Don't forget to check out the current items on e-bay by clicking here
Here are a few new bead sets as well.
These beads are turquoise transparent with Dichroic glass inserts. You ask what is dichroic glass?
Originally created for the aerospace industry, dichroic glass is now available to artists through dichroic coating manufacturers. Glass artists often refer to dichroic glass as "dichro". The main characteristic of dichroic glass is that it has a transmitted colour and a completely different reflected colour, as certain wavelengths of light either pass through or are reflected. This causes an array of colour to be displayed. The colors shift depending on the angle of view.
It makes very unique pretty beads.
I hadn't experimented with my frit lately either, so it was time to make a few sets.
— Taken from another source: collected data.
(** * gato_experto: a console tic-tac-toe that learns its moves

    A shallow embedding of [gato_experto.py] and the properties of its
    board rules, its knowledge base and its move acquisition loops.

    Conventions of the embedding.
    - A Python [str] is a Rocq [string] whose characters are the code
      points U+0000..U+00FF (one [ascii] per code point, i.e. Latin-1).
    - A Python [int] is a [Z]; a [Dict[str, int]] is a [gmap string Z]
      (key order is not observable through the operations used here).
    - A Python exception is a constructor of [exn]; a computation that
      may raise returns a [result].
    - The objects [game] and [kb], the console and the knowledge file are
      the fields of one [state], threaded through the monad [M]. *)

From Stdlib Require Import ZArith Ascii String List Lia Bool Sorted.
From stdpp Require Import base option gmap strings list fin_maps pretty.

#[local] Set Warnings "-register-all".
Local Open Scope string_scope.
Local Open Scope Z_scope.

(** ** The Python runtime used by the program *)

Module Py.

(** The exception classes the program can meet. *)
Inductive exn : Set :=
| IndexError
| ValueError
| JSONDecodeError
| UnicodeDecodeError
| OSError
| TypeError
| AttributeError
| OverflowError
| EOFError.
Lemma rounds_more lo hi step :
  0 < step -> hi - lo < Z.of_nat (rounds lo hi step) * step.
Proof.
  intros Hs. unfold rounds. destruct (Z.ltb_spec 0 step); [| lia].
  pose proof (Z.mul_succ_div_gt (hi - lo) step Hs) as Hgt.
  destruct (Z_le_gt_dec 0 ((hi - lo) / step + 1)) as [Hn | Hn].
  - rewrite Z2Nat.id by lia. lia.
  - replace (Z.of_nat (Z.to_nat ((hi - lo) / step + 1))) with 0 by lia.
    assert (step * Z.succ ((hi - lo) / step) <= step * 0)
      by (apply Z.mul_le_mono_nonneg_l; lia).
    lia.
Qed.

Lemma get_available_slots_range_eq start_date end_date appointment_type st :
  get_available_slots_range start_date end_date appointment_type st
  = (infos <- for_each (fun day => get_available_slots day appointment_type)
               (days_inclusive start_date end_date) ;;
     ret (List.filter has_available_slots infos)) st.
Proof.
  unfold get_available_slots_range.
  rewrite range_loop_spec by (apply rounds_more; exact days_1_pos).
  reflexivity.
Qed.

Lemma days_from_sorted start_date n : forall a,
  StronglySorted Z.lt
    (map (fun k => start_date + Py.days (Z.of_nat k)) (seq a n)).
Proof.
  induction n as [| n IH]; intros a; cbn [seq map]; constructor; [apply IH |].
  apply List.Forall_forall. intros day Hday.
  apply in_map_iff in Hday as (k & Hk & Hin). apply in_seq in Hin.
  subst day. unfold Py.days. pose proof US_PER_DAY_pos. nia.
Qed.

Lemma days_inclusive_sorted start_date end_date :
  StronglySorted Z.lt (days_inclusive start_date end_date).
Proof. apply days_from_sorted. Qed.

Lemma has_available_slots_true day_slots :
  has_available_slots day_slots = true <->
  exists first rest, si_available_slots day_slots = Some (first :: rest).
Proof.
  unfold has_available_slots.
  destruct (si_available_slots day_slots) as [[| first rest] |]; split;
    try discriminate; try (intros (f & r & H); discriminate).
  - intros _. now exists first, rest.
  - reflexivity.
Qed.

Lemma days_inclusive_ordinals start_date end_date :
  Py.time_of start_date <= Py.time_of end_date ->
  map Py.toordinal (days_inclusive start_date end_date)
  = map (fun k => Py.toordinal start_date + Z.of_nat k)
      (seq 0 (Z.to_nat (Py.toordinal end_date - Py.toordinal start_date + 1))).
Proof.
  intros Ht. unfold days_inclusive. rewrite rounds_days, map_map.
  assert (Hq : (end_date - start_date) / Py.days 1
               = Py.toordinal end_date - Py.toordinal start_date).
  { symmetry.
    apply (Z.div_unique_pos _ _ _ (Py.time_of end_date - Py.time_of start_date)).
    - pose proof (time_of_range start_date). pose proof (time_of_range end_date).
      change (Py.days 1) with Py.US_PER_DAY. lia.
    - rewrite (combine_split end_date) at 1. rewrite (combine_split start_date) at 1.
      unfold Py.combine. change (Py.days 1) with Py.US_PER_DAY. lia. }
  rewrite Hq. apply map_ext. intros k. apply toordinal_add_days.
Qed.

Lemma days_inclusive_ordinals_later start_date end_date :
  Py.time_of end_date < Py.time_of start_date ->
  map Py.toordinal (days_inclusive start_date end_date)
  = map (fun k => Py.toordinal start_date + Z.of_nat k)
      (seq 0 (Z.to_nat (Py.toordinal end_date - Py.toordinal start_date))).
Proof.
  intros Ht. unfold days_inclusive. rewrite rounds_days, map_map.
  assert (Hq : (end_date - start_date) / Py.days 1
               = Py.toordinal end_date - Py.toordinal start_date - 1).
  { symmetry.
    apply (Z.div_unique_pos _ _ _
             (Py.US_PER_DAY + Py.time_of end_date - Py.time_of start_date)).
    - pose proof (time_of_range start_date). pose proof (time_of_range end_date).
      change (Py.days 1) with Py.US_PER_DAY. lia.
    - rewrite (combine_split end_date) at 1. rewrite (combine_split start_date) at 1.
      unfold Py.combine. change (Py.days 1) with Py.US_PER_DAY. lia. }
  rewrite Hq.
  replace (Py.toordinal end_date - Py.toordinal start_date - 1 + 1)
    with (Py.toordinal end_date - Py.toordinal start_date) by lia.
  apply map_ext. intros k. apply toordinal_add_days.
Qed.

(** C5. [get_available_slots_range] goes through the days from [start_date]
    to [end_date] inclusive, in ascending order: [start_date] and every
    whole number of days after it up to [end_date], which are the calendar
    days from that of [start_date] to that of [end_date], each once, the
    time of day of [start_date] being no later than that of [end_date] (as
    when both are dates); when it is later, the day of [end_date] is not
    gone through, and the days are those up to the day before. It calls
    [get_available_slots] once for each, and returns the results that have a
    slot: no returned day has an empty ['available_slots'] list. *)
Theorem get_available_slots_range_spec start_date end_date appointment_type st :
  get_available_slots_range start_date end_date appointment_type st
  = (infos <- for_each (fun day => get_available_slots day appointment_type)
               (days_inclusive start_date end_date) ;;
     ret (List.filter has_available_slots infos)) st
  /\ (forall day,
        In day (days_inclusive start_date end_date) <->
        exists k, 0 <= k /\ day = start_date + Py.days k /\ day <= end_date)
  /\ StronglySorted Z.lt (days_inclusive start_date end_date)
  /\ (Py.time_of start_date <= Py.time_of end_date ->
      map Py.toordinal (days_inclusive start_date end_date)
      = map (fun k => Py.toordinal start_date + Z.of_nat k)
          (seq 0 (Z.to_nat (Py.toordinal end_date - Py.toordinal start_date + 1))))
  /\ (Py.time_of end_date < Py.time_of start_date ->
      map Py.toordinal (days_inclusive start_date end_date)
      = map (fun k => Py.toordinal start_date + Z.of_nat k)
          (seq 0 (Z.to_nat (Py.toordinal end_date - Py.toordinal start_date))))
  /\ (forall results st',
        get_available_slots_range start_date end_date appointment_type st
        = (Ok results, st') ->
        Forall (fun day_slots =>
                  exists first rest,
                    si_available_slots day_slots = Some (first :: rest)) results).
Proof.
  split; [apply get_available_slots_range_eq |].
  split; [intros day; apply days_inclusive_In |].
  split; [apply days_inclusive_sorted |].
  split; [apply days_inclusive_ordinals |].
  split; [apply days_inclusive_ordinals_later |].
  intros results st' H. rewrite get_available_slots_range_eq in H.
  apply bind_Ok_inv in H as (infos & st1 & _ & H).
  inversion H; subst. apply List.Forall_forall. intros day_slots Hin.
  apply filter_In in Hin as [_ Hin]. now apply has_available_slots_true.
Qed.

(** *** An appointment type that the catalog does not have *)

Lemma for_each_invalid appointment_type days st :
  get_appointment_duration appointment_type = None ->
  for_each (fun day => get_available_slots day appointment_type) days st
  = (Ok (map (fun _ => invalid_type_info appointment_type) days), st).
Proof.
  intros Hd. induction days as [| day rest IH]; [reflexivity |].
  cbn [for_each map].
  rewrite (bind_Ok _ _ _ _ _ (get_available_slots_invalid day _ st Hd)).
  now rewrite (bind_Ok _ _ _ _ _ IH).
Qed.

Lemma filter_invalid appointment_type (days : list Z) :
  List.filter has_available_slots
    (map (fun _ => invalid_type_info appointment_type) days) = [].
Proof. induction days; [reflexivity | exact IHdays]. Qed.

(** C10. For an appointment type that the catalog does not have, every day's
    result is the error dict, which has no ['available_slots'] key;
    [get_available_slots_range] therefore drops every day, and
    [get_next_available_slot] returns [found = False] with the message of a
    search that found no slot, not the invalid-type error, having sent no
    query to the calendar. *)
Theorem invalid_type_reported_as_no_slots appointment_type start_from st :
  APPOINTMENT_TYPES !! appointment_type = None ->
  (forall day,
     get_available_slots day appointment_type st
     = (Ok (invalid_type_info appointment_type), st))
  /\ si_error (invalid_type_info appointment_type) = Some true
  /\ si_available_slots (invalid_type_info appointment_type) = None
  /\ (forall start_date end_date,
        get_available_slots_range start_date end_date appointment_type st
        = (Ok [], st))
  /\ get_next_available_slot appointment_type start_from st
     = (Ok (mkNextSlot false None None None None
              (Some ("No available slots found in the next 30 days for "
                     +:+ appointment_type))), st).
Proof.
  intros Hnone. pose proof (unknown_duration _ Hnone) as Hd.
  assert (Hrange : forall start_date end_date,
            get_available_slots_range start_date end_date appointment_type st
            = (Ok [], st)).
  { intros start_date end_date. rewrite get_available_slots_range_eq.
    rewrite (bind_Ok _ _ _ _ _ (for_each_invalid _ _ st Hd)).
    unfold ret. now rewrite filter_invalid. }
  split; [intros day; now apply get_available_slots_invalid |].
  split; [reflexivity |]. split; [reflexivity |]. split; [exact Hrange |].
  unfold get_next_available_slot. cbv zeta.
  now rewrite (bind_Ok _ _ _ _ _ (Hrange _ _)).
Qed.

(** *** The search for the next slot *)

Lemma toordinal_lt a b : Py.toordinal a < Py.toordinal b -> a < b.
Proof.
  unfold Py.toordinal. intros H.
  destruct (Z_lt_ge_dec a b) as [Hlt | Hge]; [exact Hlt |].
  pose proof (Z.div_le_mono b a Py.US_PER_DAY US_PER_DAY_pos). lia.
Qed.

(** A day's result renders ascending starts on that day; when it has a slot
    it also names its date and the duration of the appointment type. *)
Lemma day_result_rendered day appointment_type sa info sb :
  get_available_slots day appointment_type sa = (Ok info, sb) ->
  exists starts,
    rendered (default 0 (get_appointment_duration appointment_type)) day info starts
    /\ (has_available_slots info = true ->
        exists d name,
          get_appointment_duration appointment_type = Some d
          /\ si_date info = Some (Py.strftime_Ymd day)
          /\ si_duration info = Some d
          /\ si_appointment_type info = Some name).
Proof.
  intros H.
  destruct (get_appointment_duration appointment_type) as [d |] eqn:Hd.
  2: { rewrite get_available_slots_invalid in H by assumption.
       inversion H; subst. exists []. split; [| discriminate].
       repeat split; constructor. }
  destruct (is_working_day day) eqn:Hday.
  - destruct (working_day_window _ Hday)
      as (h & s & e & _ & _ & _ & Hw & Hs & _ & He).
    destruct (get_available_slots_Ok_working _ _ _ _ _ _ _ _ H Hw Hd)
      as (grid & busy & name & _ & Hin & Hsorted & _ & Hinfo).
    subst info. exists (accepted grid d e busy). split.
    + split; [reflexivity |]. split; [now apply accepted_sorted |].
      apply List.Forall_forall. intros t Ht.
      apply accepted_In in Ht as (Htg & _).
      pose proof (proj1 (List.Forall_forall _ _) Hin t Htg) as Hrange.
      cbv beta in Hrange. apply toordinal_same_day.
      unfold Py.combine, Py.US_PER_DAY in *. lia.
    + intros _. exists d, name. repeat split.
  - rewrite (get_available_slots_not_working _ _ _ _ Hd Hday) in H.
    inversion H; subst. exists []. split; [| discriminate].
    repeat split; constructor.
Qed.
My frit comes from Robin Koza of Frit Diversions. Check out her site for all the colour mixes that she offers.
This set uses frit called Peruvian Violet. The background of the glass is Bullseye Very Fine Purple, coordinated with beads of transparent violet and white.
Same frit but with black glass background. Spacer beads are Very Fine Purple and transparent purple.
Same frit again, with Salmon Pink glass as background. Amazing how the same Peruvian Violet frit combination can change based on the backdrop glass colour. In this set, the pink and purple in the frit, coordinate with the spacer beads of the same hues to create a dainty set of beads.